> _WHAT YOU WILL DO_:
First find the line with "pose proof (mo_room" in the entries below, then set down exactly every line through the line with "pose proof (tiles_bounds", that line included.

┌─ SOURCE RECORDS

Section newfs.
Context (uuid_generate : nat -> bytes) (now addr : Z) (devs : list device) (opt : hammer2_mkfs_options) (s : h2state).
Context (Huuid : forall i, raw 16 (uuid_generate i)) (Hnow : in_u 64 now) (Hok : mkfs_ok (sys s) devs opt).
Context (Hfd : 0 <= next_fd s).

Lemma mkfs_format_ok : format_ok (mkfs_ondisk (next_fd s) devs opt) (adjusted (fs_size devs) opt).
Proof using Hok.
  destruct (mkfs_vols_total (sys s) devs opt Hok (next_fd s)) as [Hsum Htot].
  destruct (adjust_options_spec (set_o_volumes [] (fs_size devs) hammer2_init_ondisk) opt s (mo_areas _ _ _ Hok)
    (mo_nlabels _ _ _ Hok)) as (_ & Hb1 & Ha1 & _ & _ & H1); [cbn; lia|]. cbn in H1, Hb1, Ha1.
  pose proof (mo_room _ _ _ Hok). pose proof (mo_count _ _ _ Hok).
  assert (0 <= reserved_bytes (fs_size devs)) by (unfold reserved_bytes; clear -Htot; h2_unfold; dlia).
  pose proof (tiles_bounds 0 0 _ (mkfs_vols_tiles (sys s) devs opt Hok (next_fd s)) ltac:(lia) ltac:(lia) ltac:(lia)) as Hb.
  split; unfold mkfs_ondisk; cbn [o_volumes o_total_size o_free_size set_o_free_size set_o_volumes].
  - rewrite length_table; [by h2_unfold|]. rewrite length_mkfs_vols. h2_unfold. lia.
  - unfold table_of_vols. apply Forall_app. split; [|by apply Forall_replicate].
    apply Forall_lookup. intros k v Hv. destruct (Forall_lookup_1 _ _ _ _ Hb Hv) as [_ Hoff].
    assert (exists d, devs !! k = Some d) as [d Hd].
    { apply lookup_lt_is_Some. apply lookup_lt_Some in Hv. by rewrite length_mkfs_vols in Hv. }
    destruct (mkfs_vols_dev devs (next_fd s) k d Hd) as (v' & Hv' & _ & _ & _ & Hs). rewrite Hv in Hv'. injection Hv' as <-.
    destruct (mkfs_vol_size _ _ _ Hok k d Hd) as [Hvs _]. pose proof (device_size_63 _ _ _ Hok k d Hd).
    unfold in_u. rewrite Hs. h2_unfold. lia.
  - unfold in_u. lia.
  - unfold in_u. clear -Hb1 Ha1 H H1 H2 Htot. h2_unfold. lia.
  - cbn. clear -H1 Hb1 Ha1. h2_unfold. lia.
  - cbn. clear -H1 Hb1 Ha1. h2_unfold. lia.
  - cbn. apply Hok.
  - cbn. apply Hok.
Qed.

└─

> _RESPONSE TO THIS EXERCISE_:
  pose proof (mo_room _ _ _ Hok). pose proof (mo_count _ _ _ Hok).
  assert (0 <= reserved_bytes (fs_size devs)) by (unfold reserved_bytes; clear -Htot; h2_unfold; dlia).
  pose proof (tiles_bounds 0 0 _ (mkfs_vols_tiles (sys s) devs opt Hok (next_fd s)) ltac:(lia) ltac:(lia) ltac:(lia)) as Hb.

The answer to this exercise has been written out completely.